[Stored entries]
________
(** X18.  The blind write test of [view_serializable] finds a partition
    with a write of an object that no earlier action of the partition
    reads; on the partitions of a schedule, that is a write [w t o] that
    no read [r t o] of the same transaction precedes. *)
Theorem has_blind_write_spec ps schedule :
  (has_blind_write ps = true ↔
   ∃ block, block ∈ ps
            ∧ ∃ pre t o post, block = pre ++ w t o :: post
                              ∧ ∀ t', r t' o ∉ pre)
  ∧ (has_blind_write (transactions schedule) = true ↔
     ∃ pre t o post, schedule = pre ++ w t o :: post ∧ r t o ∉ pre).
Proof.
  assert (∀ qs, has_blind_write qs = true ↔
   ∃ block, block ∈ qs
            ∧ ∃ pre t o post, block = pre ++ w t o :: post
                              ∧ ∀ t', r t' o ∉ pre) as Hblocks.
  { intros qs. unfold has_blind_write. rewrite has_blind_write_scan.
    split; [by intros [?|?]|by right]. }
  split; [apply Hblocks|]. rewrite Hblocks, transactions_spec. split.
  - intros (block & (j & -> & Hj)%list_elem_of_fmap
            & pre & t & o & post & Heq & Hpre).
    assert (i (w t o) = j) as Ht.
    { assert (w t o ∈ filter (λ a, i a = j) schedule) as Hin.
      { rewrite Heq. apply elem_of_app. right. by left. }
      by apply list_elem_of_filter in Hin as [? _]. }
    simpl in Ht. subst j.
    apply filter_app_cons_inv in Heq as (pre' & post' & -> & <- & _).
    exists pre', t, o, post'. split; [done|]. intros Hin.
    apply (Hpre t). by apply list_elem_of_filter.
  - intros (pre & t & o & post & -> & Hpre).
    exists (filter (λ a, i a = t) (pre ++ w t o :: post)). split.
    + apply list_elem_of_fmap. exists t. split; [done|].
      apply elem_of_transaction_ids, list_elem_of_fmap. exists (w t o).
      split; [done|]. apply elem_of_app. right. by left.
    + exists (filter (λ a, i a = t) pre), t, o,
        (filter (λ a, i a = t) post).
      split; [by rewrite filter_app, filter_cons_True|].
      intros t' [Hi Hin]%list_elem_of_filter. simpl in Hi. by subst t'.
Qed.

Lemma surviving_writers_snoc o pre a :
  surviving_writers o (pre ++ [a])
  = match a with
    | w t o' => surviving_writers o pre ++ (if decide (o' = o) then [t] else [])
    | abort t => filter (λ j, j ≠ t) (surviving_writers o pre)
    | _ => surviving_writers o pre
    end.
Proof.
  induction pre as [|c pre IH].
  - destruct a as [t o'|t o'|t|t]; simpl; try done.
    destruct (decide (o' = o)) as [->|Hne].
    + rewrite decide_True; [done|]. split; [done|]. by intros ?%elem_of_nil.
    + rewrite decide_False; [done|]. by intros [? _].
  - rewrite <-app_comm_cons.
    destruct c as [t0 o0|t0 o0|t0|t0]; cbn [surviving_writers]; try done.
    rewrite IH. clear IH.
    destruct (decide (o0 = o ∧ abort t0 ∉ pre)) as [[-> Hno]|Hno].
    + destruct a as [t o'|t o'|t|t].
      * rewrite decide_True; [done|]. split; [done|].
        rewrite not_elem_of_app, list_elem_of_singleton. by split.
      * rewrite decide_True; [done|]. split; [done|].
        rewrite not_elem_of_app, list_elem_of_singleton. by split.
      * rewrite decide_True; [done|]. split; [done|].
        rewrite not_elem_of_app, list_elem_of_singleton. by split.
      * destruct (decide (t0 = t)) as [->|Hne].
        -- rewrite decide_False, filter_cons_False; [done|by intros ?|].
           intros [_ Hnot]. apply Hnot, elem_of_app. right. by left.
        -- rewrite decide_True, filter_cons_True; [done|done|].
           split; [done|].
           rewrite not_elem_of_app, list_elem_of_singleton. split; [done|].
           by intros [= ?].
    + rewrite decide_False; [done|]. intros [-> Hnot]. apply Hno.
      split; [done|]. intros Hin. apply Hnot, elem_of_app. by left.
Qed.

Lemma write_history_surviving l o :
  write_history l !!! o = surviving_writers o l.
Proof.
  unfold write_history. induction l as [|a pre IH] using rev_ind.
  - simpl. by rewrite lookup_total_empty.
  - rewrite foldl_snoc, surviving_writers_snoc.
    destruct a as [t o'|t o'|t|t]; simpl; try done.
    + destruct (decide (o' = o)) as [->|Hne].
      * by rewrite lookup_total_insert_eq, IH.
      * by rewrite lookup_total_insert_ne, IH, app_nil_r.
    + by rewrite purge_lookup_total, IH.
Qed.

Lemma last_writer_total ids o : last_writer ids o = last (ids !!! o).
Proof.
  unfold last_writer. rewrite lookup_total_alt. by destruct (ids !! o).
Qed.

Lemma last_writer_surviving l o :
  last_writer (write_history l) o = last (surviving_writers o l).
Proof. by rewrite last_writer_total, write_history_surviving. Qed.

Lemma elem_of_surviving_writers o l t :
  t ∈ surviving_writers o l ↔
  ∃ pre post, l = pre ++ w t o :: post ∧ abort t ∉ post.
Proof.
  induction l as [|a l IH]; simpl.
  - split; [by intros ?%elem_of_nil|]. intros (pre & ? & ? & _).
    by destruct pre.
  - assert ((∀ post, a :: l = w t o :: post → abort t ∈ post) →
      (∃ pre post, a :: l = pre ++ w t o :: post ∧ abort t ∉ post)
      ↔ (∃ pre post, l = pre ++ w t o :: post ∧ abort t ∉ post)) as Hskip.
    { intros Ha. split.
      - intros ([|c pre] & post & Heq & Hno); simplify_eq/=.
        + destruct Hno. by apply Ha.
        + by exists pre, post.
      - intros (pre & post & -> & Hno). by exists (a :: pre), post. }
    destruct a as [t0 o0|t0 o0|t0|t0]; try (rewrite IH, Hskip; done).
    destruct (decide (o0 = o ∧ abort t0 ∉ l)) as [[-> Hno]|Hno].
    + rewrite elem_of_cons, IH. split.
      * intros [->|(pre & post & -> & Hno')].
        -- by exists [], l.
        -- by exists (w t0 o :: pre), post.
      * intros ([|c pre] & post & Heq & Hno'); simplify_eq/=.
        -- by left.
        -- right. by exists pre, post.
    + rewrite IH, Hskip; [done|]. intros post [= -> -> ->].
      apply dec_stable. intros Hnot. by apply Hno.
Qed.

Section scan_ext.
Context {St : Type} (step1 step2 : St → Action → option St).

Lemma scan_ext st l :
  (∀ st a, step1 st a = step2 st a) → scan step1 st l = scan step2 st l.
Proof.
  intros Hext. revert st. induction l as [|a l IH]; intros st; simpl; [done|].
  rewrite Hext. destruct (step2 st a); simpl; [apply IH|done].
Qed.
End scan_ext.

Lemma aca_step_checked st a :
  aca_step st a = checked_step (λ a, bool_decide (op a = READ)) st a.
Proof.
  destruct st as [lw com]. destruct a as [t o|t o|t|t]; simpl; try done.
  unfold strict_check. destruct (last_writer lw o) as [j|]; [|done].
  destruct (decide ((j ∉ com) ∧ j ≠ t)) as [H|H].
  - by rewrite (bool_decide_eq_true_2 _ H).
  - by rewrite (bool_decide_eq_false_2 _ H).
Qed.

Lemma strict_step_checked st a :
  strict_step st a
  = checked_step (λ a, bool_decide (is_read_or_write a)) st a.
Proof.
  destruct st as [lw com]. by destruct a as [t o|t o|t|t].
Qed.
________
▶ DIRECTIONS: The records are to be retyped exactly. No line may be skipped.

▶ SOLVED EXERCISE:
(** X18.  The blind write test of [view_serializable] finds a partition
    with a write of an object that no earlier action of the partition
    reads; on the partitions of a schedule, that is a write [w t o] that
    no read [r t o] of the same transaction precedes. *)
Theorem has_blind_write_spec ps schedule :
  (has_blind_write ps = true ↔
   ∃ block, block ∈ ps
            ∧ ∃ pre t o post, block = pre ++ w t o :: post
                              ∧ ∀ t', r t' o ∉ pre)
  ∧ (has_blind_write (transactions schedule) = true ↔
     ∃ pre t o post, schedule = pre ++ w t o :: post ∧ r t o ∉ pre).
Proof.
  assert (∀ qs, has_blind_write qs = true ↔
   ∃ block, block ∈ qs
            ∧ ∃ pre t o post, block = pre ++ w t o :: post
                              ∧ ∀ t', r t' o ∉ pre) as Hblocks.
  { intros qs. unfold has_blind_write. rewrite has_blind_write_scan.
    split; [by intros [?|?]|by right]. }
  split; [apply Hblocks|]. rewrite Hblocks, transactions_spec. split.
  - intros (block & (j & -> & Hj)%list_elem_of_fmap
            & pre & t & o & post & Heq & Hpre).
    assert (i (w t o) = j) as Ht.
    { assert (w t o ∈ filter (λ a, i a = j) schedule) as Hin.
      { rewrite Heq. apply elem_of_app. right. by left. }
      by apply list_elem_of_filter in Hin as [? _]. }
    simpl in Ht. subst j.
    apply filter_app_cons_inv in Heq as (pre' & post' & -> & <- & _).
    exists pre', t, o, post'. split; [done|]. intros Hin.
    apply (Hpre t). by apply list_elem_of_filter.
  - intros (pre & t & o & post & -> & Hpre).
    exists (filter (λ a, i a = t) (pre ++ w t o :: post)). split.
    + apply list_elem_of_fmap. exists t. split; [done|].
      apply elem_of_transaction_ids, list_elem_of_fmap. exists (w t o).
      split; [done|]. apply elem_of_app. right. by left.
    + exists (filter (λ a, i a = t) pre), t, o,
        (filter (λ a, i a = t) post).
      split; [by rewrite filter_app, filter_cons_True|].
      intros t' [Hi Hin]%list_elem_of_filter. simpl in Hi. by subst t'.
Qed.

Lemma surviving_writers_snoc o pre a :
  surviving_writers o (pre ++ [a])
  = match a with
    | w t o' => surviving_writers o pre ++ (if decide (o' = o) then [t] else [])
    | abort t => filter (λ j, j ≠ t) (surviving_writers o pre)
    | _ => surviving_writers o pre
    end.
Proof.
  induction pre as [|c pre IH].
  - destruct a as [t o'|t o'|t|t]; simpl; try done.
    destruct (decide (o' = o)) as [->|Hne].
    + rewrite decide_True; [done|]. split; [done|]. by intros ?%elem_of_nil.
    + rewrite decide_False; [done|]. by intros [? _].
  - rewrite <-app_comm_cons.
    destruct c as [t0 o0|t0 o0|t0|t0]; cbn [surviving_writers]; try done.
    rewrite IH. clear IH.
    destruct (decide (o0 = o ∧ abort t0 ∉ pre)) as [[-> Hno]|Hno].
    + destruct a as [t o'|t o'|t|t].
      * rewrite decide_True; [done|]. split; [done|].
        rewrite not_elem_of_app, list_elem_of_singleton. by split.
      * rewrite decide_True; [done|]. split; [done|].
        rewrite not_elem_of_app, list_elem_of_singleton. by split.
      * rewrite decide_True; [done|]. split; [done|].
        rewrite not_elem_of_app, list_elem_of_singleton. by split.
      * destruct (decide (t0 = t)) as [->|Hne].
        -- rewrite decide_False, filter_cons_False; [done|by intros ?|].
           intros [_ Hnot]. apply Hnot, elem_of_app. right. by left.
        -- rewrite decide_True, filter_cons_True; [done|done|].
           split; [done|].
           rewrite not_elem_of_app, list_elem_of_singleton. split; [done|].
           by intros [= ?].
    + rewrite decide_False; [done|]. intros [-> Hnot]. apply Hno.
      split; [done|]. intros Hin. apply Hnot, elem_of_app. by left.
Qed.

Lemma write_history_surviving l o :
  write_history l !!! o = surviving_writers o l.
Proof.
  unfold write_history. induction l as [|a pre IH] using rev_ind.
  - simpl. by rewrite lookup_total_empty.
  - rewrite foldl_snoc, surviving_writers_snoc.
    destruct a as [t o'|t o'|t|t]; simpl; try done.
    + destruct (decide (o' = o)) as [->|Hne].
      * by rewrite lookup_total_insert_eq, IH.
      * by rewrite lookup_total_insert_ne, IH, app_nil_r.
    + by rewrite purge_lookup_total, IH.
Qed.

Lemma last_writer_total ids o : last_writer ids o = last (ids !!! o).
Proof.
  unfold last_writer. rewrite lookup_total_alt. by destruct (ids !! o).
Qed.

Lemma last_writer_surviving l o :
  last_writer (write_history l) o = last (surviving_writers o l).
Proof. by rewrite last_writer_total, write_history_surviving. Qed.

Lemma elem_of_surviving_writers o l t :
  t ∈ surviving_writers o l ↔
  ∃ pre post, l = pre ++ w t o :: post ∧ abort t ∉ post.
Proof.
  induction l as [|a l IH]; simpl.
  - split; [by intros ?%elem_of_nil|]. intros (pre & ? & ? & _).
    by destruct pre.
  - assert ((∀ post, a :: l = w t o :: post → abort t ∈ post) →
      (∃ pre post, a :: l = pre ++ w t o :: post ∧ abort t ∉ post)
      ↔ (∃ pre post, l = pre ++ w t o :: post ∧ abort t ∉ post)) as Hskip.
    { intros Ha. split.
      - intros ([|c pre] & post & Heq & Hno); simplify_eq/=.
        + destruct Hno. by apply Ha.
        + by exists pre, post.
      - intros (pre & post & -> & Hno). by exists (a :: pre), post. }
    destruct a as [t0 o0|t0 o0|t0|t0]; try (rewrite IH, Hskip; done).
    destruct (decide (o0 = o ∧ abort t0 ∉ l)) as [[-> Hno]|Hno].
    + rewrite elem_of_cons, IH. split.
      * intros [->|(pre & post & -> & Hno')].
        -- by exists [], l.
        -- by exists (w t0 o :: pre), post.
      * intros ([|c pre] & post & Heq & Hno'); simplify_eq/=.
        -- by left.
        -- right. by exists pre, post.
    + rewrite IH, Hskip; [done|]. intros post [= -> -> ->].
      apply dec_stable. intros Hnot. by apply Hno.
Qed.

Section scan_ext.
Context {St : Type} (step1 step2 : St → Action → option St).

Lemma scan_ext st l :
  (∀ st a, step1 st a = step2 st a) → scan step1 st l = scan step2 st l.
Proof.
  intros Hext. revert st. induction l as [|a l IH]; intros st; simpl; [done|].
  rewrite Hext. destruct (step2 st a); simpl; [apply IH|done].
Qed.
End scan_ext.

Lemma aca_step_checked st a :
  aca_step st a = checked_step (λ a, bool_decide (op a = READ)) st a.
Proof.
  destruct st as [lw com]. destruct a as [t o|t o|t|t]; simpl; try done.
  unfold strict_check. destruct (last_writer lw o) as [j|]; [|done].
  destruct (decide ((j ∉ com) ∧ j ≠ t)) as [H|H].
  - by rewrite (bool_decide_eq_true_2 _ H).
  - by rewrite (bool_decide_eq_false_2 _ H).
Qed.

Lemma strict_step_checked st a :
  strict_step st a
  = checked_step (λ a, bool_decide (is_read_or_write a)) st a.
Proof.
  destruct st as [lw com]. by destruct a as [t o|t o|t|t].
Qed.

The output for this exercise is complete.